The letter, sent to G20 finance ministers and central bank governors ahead of a meeting later this week, warned that the combination of slower growth, rising inflation and tightening Global financial conditions could exacerbate pre-existing weaknesses in global markets or reveal new ones. We should mention in particular the increase in sovereign, corporate and household debt; liquidity asymmetries and hidden leverage in non-bank financial intermediation; and the negative effects of tighter financial conditions in emerging markets and developing economies. The letter also outlined the risks associated with financial stress in commodity markets.
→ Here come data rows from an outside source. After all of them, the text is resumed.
(* ===== verification/Sha3Inc.v ===== *)
(** The incremental functions of xkcp_sha3.c compute the sponge: every context
    operation preserves the invariant of its phase and acts on the message it
    stands for, over any implementation of [KeccakLow] that keeps its laws. *)
From S2P Require Import Prelude Keccak KeccakP Sha3 Sha3Spec.

Open Scope c_scope.

Lemma u32_small_nat n : (n < 200)%nat → Z.to_nat (u32 (Z.of_nat n)) = n.
Proof. intros. rewrite u32_small by (unfold in_u32; lia). lia. Qed.

Lemma take_all_prefix (m : list Z) : take (length m) m = m.
Proof. by apply take_ge. Qed.

Section ctx.
Context `{KeccakLowLaws} (r : nat) (Hr : (0 < r < 200)%nat) (p : Z) (Hp : in_u8 p).
Abbreviation rz := (Z.of_nat r).

(** ** The invariants *)

(** The context has absorbed [M]; fewer than [r] bytes wait for a
    permutation. *)
Definition absorbing (s : keccak_ctx) (M : list Z) : Prop :=
  kst (ks s) ∧ bytes M ∧ 0 <= s25 s < rz ∧
  absorb_bytes r (replicate 200 0, 0%nat) M = (kview (ks s), Z.to_nat (s25 s)).

(** The context stands for the padded message [M], of whose output [n] bytes
    have been taken; [s25] of the current block are left. *)
Definition squeezing (s : keccak_ctx) (M : list Z) (n : nat) : Prop :=
  kst (ks s) ∧ bytes M ∧ 0 <= s25 s <= rz ∧
  ∃ b, (n + Z.to_nat (s25 s) = b * r)%nat ∧ kview (ks s) = iter_f b (padded_state r p M).

(** ** Reset *)

Lemma keccak_inc_reset_ok s :
  length (ks s) = 200%nat → wp (keccak_inc_reset s) (λ s', absorbing s' []).
Proof using Hr.
  intros Hl. unfold keccak_inc_reset. eapply wp_then; [by apply Initialize_law |].
  intros k [Hk Hv]. cbn [wp]. unfold absorbing. cbn [ks s25]. split_and!; [done | done | done | lia | by rewrite Hv].
Qed.

(** ** Absorb *)

(** Adding and permuting the bytes that complete a block. *)
Lemma add_permute k m i c :
  kst k → bytes m → (i < r)%nat → (i + c = r)%nat → (c <= length m)%nat →
  wp (k ← Keccak_AddBytes k m i c; Keccak_Permute k) (λ k',
    kst k' ∧ absorb_bytes r (kview k, i) m = absorb_bytes r (kview k', 0%nat) (drop c m)).
Proof using Hr.
  intros Hk Hm Hi Hc Hl.
  eapply wp_then; [apply AddBytes_law; try done; lia |]. intros k1 [Hk1 Hv1].
  eapply wp_mono; [by apply Permute_law |]. intros k2 [Hk2 Hv2]. split; [done |].
  rewrite <-(take_drop c m) at 1. rewrite absorb_bytes_app.
  rewrite absorb_fill; [by rewrite Hv2, Hv1 | done | by apply kview_ok | by apply Forall_take | done |].
  rewrite length_take. lia.
Qed.

Lemma absorb_loop_ok k m :
  kst k → bytes m →
  wp (absorb_loop rz k m) (λ '(k', m'),
    kst k' ∧ bytes m' ∧ (length m' < r)%nat ∧
    absorb_bytes r (kview k, 0%nat) m = absorb_bytes r (kview k', 0%nat) m').
Proof using Hr.
  intros Hk Hm. unfold absorb_loop.
  apply (wp_loop (λ f '(k', m'), kst k' ∧ bytes m' ∧ (length m' < f)%nat ∧
    absorb_bytes r (kview k, 0%nat) m = absorb_bytes r (kview k', 0%nat) m')).
  - split_and!; [done | done | lia | done].
  - intros f [k' m'] (Hk' & Hm' & Hf & He). destruct f as [|f]; [lia |]. exists f. split; [done |].
    case_decide as Hle.
    + rewrite Nat2Z.id.
      assert (Ha : wp (k ← Keccak_AddBytes k' m' 0 r; Keccak_Permute k) (λ k'',
        kst k'' ∧ absorb_bytes r (kview k', 0%nat) m' = absorb_bytes r (kview k'', 0%nat) (drop r m')))
        by (apply add_permute; try done; lia).
      destruct (Keccak_AddBytes k' m' 0 r) as [k1|]; [cbn [mbind option_bind] in Ha |- * | done].
      eapply wp_then; [exact Ha |]. intros k2 [Hk2 He2]. cbn [wp].
      split_and!; [done | by apply Forall_drop | rewrite length_drop; lia | by rewrite He].
    + cbn [wp]. split_and!; [done | done | lia | done].
Qed.

(** The bytes that stay in the block. *)
Lemma absorb_rest k m i s0 :
  kst k → bytes m → (i + length m < r)%nat → s0 = Z.of_nat i →
  wp (k' ← Keccak_AddBytes k m (Z.to_nat (u32 s0)) (Z.to_nat (u32 (Z.of_nat (length m))));
      Some (KeccakCtx k' (u64 (s0 + Z.of_nat (length m))))) (λ s',
    kst (ks s') ∧ 0 <= s25 s' < rz ∧
    absorb_bytes r (kview k, i) m = (kview (ks s'), Z.to_nat (s25 s'))).
Proof using Hr.
  intros Hk Hm Hl ->. rewrite !u32_small_nat by lia.
  eapply wp_then; [apply AddBytes_law; try done; lia |]. intros k1 [Hk1 Hv1]. cbn [wp ks s25].
  rewrite u64_small by (unfold in_u64; lia). rewrite take_all_prefix in Hv1.
  split_and!; [done | lia | lia |].
  rewrite absorb_partial by (try done; by apply kview_ok). rewrite Hv1. f_equal. lia.
Qed.

Lemma keccak_inc_absorb_ok s M m :
  absorbing s M → bytes m → wp (keccak_inc_absorb s rz m) (λ s', absorbing s' (M ++ m)).
Proof using Hr.
  intros (Hk & HM & Hs & Ha) Hm. unfold keccak_inc_absorb.
  destruct s as [k c25]. cbn [ks s25] in *.
  rewrite (u64_small (rz - c25)) by (unfold in_u64; lia).
  set (i := Z.to_nat c25) in *. assert (Hi : c25 = Z.of_nat i) by lia.
  set (T := absorb_bytes r (kview k, i) m).
  assert (HT : absorb_bytes r (replicate 200 0, 0%nat) (M ++ m) = T) by (rewrite absorb_bytes_app, Ha; done).
  eapply (wp_then _ _ (λ '(s', m'), kst (ks s') ∧ bytes m' ∧ ∃ j, s25 s' = Z.of_nat j ∧ (j < r)%nat ∧
    (j = 0 ∨ j + length m' < r)%nat ∧ T = absorb_bytes r (kview (ks s'), j) m')).
  { case_decide as Hc.
    - rewrite Hi, u32_small_nat, u32_small, Z2Nat.inj_sub, !Nat2Z.id by (unfold in_u32; lia).
      assert (Hb : wp (k1 ← Keccak_AddBytes k m i (r - i); Keccak_Permute k1) (λ k',
        kst k' ∧ T = absorb_bytes r (kview k', 0%nat) (drop (r - i) m))) by (apply add_permute; try done; lia).
      destruct (Keccak_AddBytes k m i (r - i)) as [k1|]; [cbn [mbind option_bind] in Hb |- * | done].
      eapply wp_then; [exact Hb |]. intros k2 [Hk2 He2]. cbn [wp ks s25].
      split_and!; [done | by apply Forall_drop |]. exists 0%nat. split_and!; [done | lia | by left | done].
    - cbn [wp ks s25]. split_and!; [done | done |]. exists i. split_and!; [done | lia | lia | done]. }
  intros [s1 m1] (Hk1 & Hm1 & j & Hj & Hjr & Hjm & HT1).
  eapply (wp_then _ _ (λ '(k', m'), kst k' ∧ bytes m' ∧ (j + length m' < r)%nat ∧
    T = absorb_bytes r (kview k', j) m')).
  { destruct Hjm as [->|Hjm].
    - eapply wp_mono; [by apply absorb_loop_ok |]. intros [k' m'] (? & ? & ? & E). split_and!; [done | done | lia | congruence].
    - unfold absorb_loop. cbn [loop]. rewrite decide_False by lia. cbn. split_and!; done. }
  intros [k2 m2] (Hk2 & Hm2 & Hl2 & HT2).
  eapply wp_mono; [by apply (absorb_rest k2 m2 j) |]. intros s' (Hk' & Hr' & E).
  split_and!; [done | by apply Forall_app_2 | lia | lia | congruence].
Qed.

(** ** Finalize *)

(** The two bytes added to the block are the padding. *)
Lemma pad_added S i len :
  (len mod r = i)%nat → (i < r)%nat →
  xorv (xorv S (at_off i [p])) (at_off (r - 1) [0x80]) = xorv S (at_off i (Sponge.pad r p len)).
Proof using Hr.
  intros Hi Hir. rewrite xorv_assoc. f_equal. unfold Sponge.pad. rewrite Hi. case_decide as Hq.
  - replace (r - 1)%nat with i by lia. unfold at_off. cbn [length].
    rewrite xorv_app, xorv_zero by (by rewrite ?length_replicate). f_equal.
    rewrite xorv_app by done. f_equal. apply xorv_zero, length_replicate.
  - change (p :: replicate (r - i - 2) 0 ++ [128]) with ([p] ++ replicate (r - i - 2) 0 ++ [128]).
    rewrite (at_off_app i), (at_off_app (i + length [p]))
      by (rewrite ?length_app, ?length_replicate; cbn [length]; lia).
    rewrite length_replicate. cbn [length]. f_equal.
    replace (i + 1 + (r - i - 2))%nat with (r - 1)%nat by lia.
    assert (Hz : at_off (i + 1) (replicate (r - i - 2) 0) = replicate 200 0).
    { unfold at_off. rewrite length_replicate, <-!replicate_add. f_equal. lia. }
    rewrite Hz, xorv_comm. symmetry. apply xorv_zero, length_at_off. simpl. lia.
Qed.

Lemma keccak_inc_finalize_ok s M :
  absorbing s M → wp (keccak_inc_finalize s rz p) (λ s', squeezing s' M 0).
Proof using Hr Hp.
  intros (Hk & HM & Hs & Ha). unfold keccak_inc_finalize.
  pose proof (absorb_pos r Hr (replicate 200 0) M) as Hpos. rewrite Ha in Hpos. cbn [snd] in Hpos.
  set (i := Z.to_nat (s25 s)) in *. assert (Hi : s25 s = Z.of_nat i) by lia.
  rewrite Hi, u32_small_nat by lia. replace (rz - 1) with (Z.of_nat (r - 1)) by lia. rewrite u32_small_nat by lia.
  eapply wp_then; [apply AddByte_law; [done | done | lia] |]. intros k1 [Hk1 Hv1].
  eapply wp_then; [apply AddByte_law; [done | done | lia] |]. intros k2 [Hk2 Hv2]. cbn [wp].
  unfold squeezing. cbn [ks s25]. split_and!; [done | done | lia | lia |]. exists 0%nat. split; [done |].
  rewrite Hv2, Hv1. cbn [iter_f]. unfold padded_state. rewrite Ha. by apply pad_added; [| lia].
Qed.

(** ** Squeeze *)

(** The output stream of a message. *)
Definition stream (M : list Z) (n : nat) : list Z := Sponge.sponge r p M n.

Lemma padded_kst M : bytes M → kst (padded_state r p M).
Proof using Hr Hp.
  intros HM. unfold padded_state. pose proof (absorb_kst r Hr (replicate 200 0) M 0 zeros_kst HM ltac:(lia)) as [HS Hi].
  pose proof (absorb_pos r Hr (replicate 200 0) M) as Hpos.
  destruct (absorb_bytes r _ M) as [S i]. cbn [fst snd] in *. subst i.
  apply kst_at_off; [done | by apply pad_bytes | rewrite length_pad by done; lia].
Qed.

(** The stream as a prefix of any sufficient number of blocks. *)
Lemma stream_blocks M n B :
  bytes M → (n <= B * r)%nat →
  stream M n = take n (Sponge.squeeze_blocks r B (keccak_f_bytes (padded_state r p M))).
Proof using Hr Hp.
  intros HM Hn. unfold stream. rewrite sponge_padded by done.
  pose proof (Nat.div_mod_eq n r). pose proof (Nat.mod_upper_bound n r).
  destruct (decide (B <= S (n / r))%nat).
  - apply squeeze_prefix; [done | apply keccak_f_bytes_kst | done | done].
  - symmetry. apply squeeze_prefix; [done | apply keccak_f_bytes_kst | lia | lia].
Qed.

Lemma length_stream M n : bytes M → length (stream M n) = n.
Proof using Hr Hp.
  intros HM. rewrite (stream_blocks M n n HM) by nia.
  rewrite length_take, length_squeeze_blocks by (try done; apply keccak_f_bytes_kst). nia.
Qed.

Lemma stream_bytes M n : bytes M → bytes (stream M n).
Proof using Hr Hp.
  intros HM. rewrite (stream_blocks M n n HM) by nia. apply Forall_take.
  apply squeeze_blocks_bytes, keccak_f_bytes_kst.
Qed.

Lemma stream_prefix M n k : bytes M → (k <= n)%nat → take k (stream M n) = stream M k.
Proof using Hr Hp.
  intros HM Hk. rewrite (stream_blocks M n n HM), (stream_blocks M k n HM) by nia.
  rewrite take_take. f_equal. lia.
Qed.

(** The rest of the current block. *)
Lemma squeeze_extract s M n k :
  squeezing s M n → (k <= Z.to_nat (s25 s))%nat →
  Keccak_ExtractBytes (ks s) (Z.to_nat (u32 (rz - s25 s))) (Z.to_nat (u32 (Z.of_nat k)))
  = Some (drop n (stream M (n + k))).
Proof using Hr Hp.
  intros (Hk & HM & Hs & b & Hb & Hv) Hle. set (l := Z.to_nat (s25 s)) in *.
  replace (rz - s25 s) with (Z.of_nat (r - l)) by lia.
  assert (Hu : Z.to_nat (u32 (Z.of_nat (r - l))) = (r - l)%nat) by (apply u32_small_nat; lia).
  rewrite Hu, u32_small_nat by lia.
  rewrite ExtractBytes_law by (done || lia). f_equal. rewrite Hv.
  destruct b as [|b].
  { assert (k = 0%nat) as -> by lia. rewrite take_0, drop_ge; [done |]. rewrite length_stream by done. lia. }
  rewrite iter_f_S. rewrite (stream_blocks M (n + k) (S b) HM) by lia.
  rewrite <-take_drop_commute. replace n with (b * r + (r - l))%nat by lia.
  rewrite (squeeze_piece r Hr) by (try apply keccak_f_bytes_kst; lia). by rewrite <-iter_f_S.
Qed.

(** A permutation makes the next block available. *)
Lemma squeeze_next k M n :
  kst k → bytes M → (∃ b, n = (b * r)%nat ∧ kview k = iter_f b (padded_state r p M)) →
  wp (Keccak_Permute k) (λ k', squeezing (KeccakCtx k' rz) M n).
Proof using Hr.
  intros Hk HM (b & -> & Hv). eapply wp_mono; [by apply Permute_law |]. intros k' [Hk' Hv'].
  unfold squeezing. cbn [ks s25]. split_and!; [done | done | lia | lia |]. exists (S b).
  rewrite iter_f_S, Hv', Hv. split; [lia | done].
Qed.

Lemma stream_split M n a b :
  bytes M → drop n (stream M (n + a)) ++ drop (n + a) (stream M (n + a + b)) = drop n (stream M (n + (a + b))).
Proof using Hr Hp.
  intros HM. rewrite <-(stream_prefix M (n + a + b) (n + a) HM) by lia.
  rewrite <-(take_drop (n + a) (stream M (n + (a + b)))). rewrite Nat.add_assoc.
  rewrite (drop_app_le (take _ _)); [done |]. rewrite length_take, length_stream by done. lia.
Qed.

Lemma keccak_inc_squeeze_ok s M n len :
  squeezing s M n →
  wp (keccak_inc_squeeze len s rz) (λ '(out, s'),
    out = drop n (stream M (n + len)) ∧ squeezing s' M (n + len)).
Proof using Hr Hp.
  intros Hs. pose proof Hs as (_ & HM & _). unfold keccak_inc_squeeze.
  eapply (wp_then _ _ (λ '(h, rem, s'), ∃ a, (a + rem = len)%nat ∧ h = drop n (stream M (n + a)) ∧
    squeezing s' M (n + a) ∧ Z.of_nat rem <= s25 s')).
  - apply (wp_loop (λ f '(h, rem, s'), ∃ a, (a + rem = len)%nat ∧ h = drop n (stream M (n + a)) ∧
      squeezing s' M (n + a) ∧ (rem + (if decide (s25 s' = 0%Z) then 1 else 0) < f)%nat)).
    { exists 0%nat. rewrite Nat.add_0_r. split_and!; [done | | done | case_decide; lia].
      rewrite drop_ge; [done |]. rewrite length_stream by done. lia. }
    intros f [[h rem] s'] (a & Ha & -> & Hs' & Hf). destruct f as [|f]; [lia |]. exists f. split; [done |].
    pose proof Hs' as (Hk & _ & Hb & b & Hn & Hv).
    destruct (decide (s25 s' < Z.of_nat rem)) as [Hc|Hc]; [| cbn; exists a; split_and!; [done | done | done | lia]].
    eapply wp_step.
    { replace (s25 s') with (Z.of_nat (Z.to_nat (s25 s'))) at 2 by lia. by apply (squeeze_extract s' M (n + a)). }
    eapply wp_then; [apply (squeeze_next _ M (n + a + Z.to_nat (s25 s'))); [done | done | by exists b] |].
    intros k2 Hk2. cbn. exists (a + Z.to_nat (s25 s'))%nat. rewrite stream_split, Nat.add_assoc by done.
    split_and!; [lia | done | done |]. cbn [s25]. rewrite decide_False by lia. case_decide; lia.
  - intros [[h rem] s'] (a & Ha & -> & Hs' & Hle). eapply wp_step; [apply (squeeze_extract s' M (n + a)); [done | lia] |].
    cbn [wp]. rewrite stream_split by done. rewrite Ha. split; [done |].
    destruct Hs' as (Hk & _ & Hb & b & Hn & Hv). unfold squeezing. cbn [ks s25].
    rewrite u64_small by (unfold in_u64; lia). split_and!; [done | done | lia | lia |]. exists b. split; [lia | done].
Qed.

End ctx.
Additionally, Knott provided updates on recent FSB work in three areas: COVID-19 response, climate, and cryptocurrency, including a report released today on exit strategies to support a fair recovery and the effects of COVID-19 on the financial sector. The letter noted that economic vulnerabilities kept at bay by support measures during the pandemic could now materialize “when policy space is limited and businesses and households have reduced their financial reserves”.
Knott added that the FSB has also updated its roadmap for addressing climate-related financial risks in disclosures, data, vulnerability analysis, and regulatory and oversight approaches. The FSB will publish its work with the Network for Greening the Financial System on climate scenarios in November and the final version of its report on prudential and regulatory approaches to climate-related risks in October.
The letter also revisited the FSB’s statement yesterday on crypto assets, reiterating that stablecoins and other crypto assets do not operate in a regulatory-free space and must meet all applicable regulatory requirements.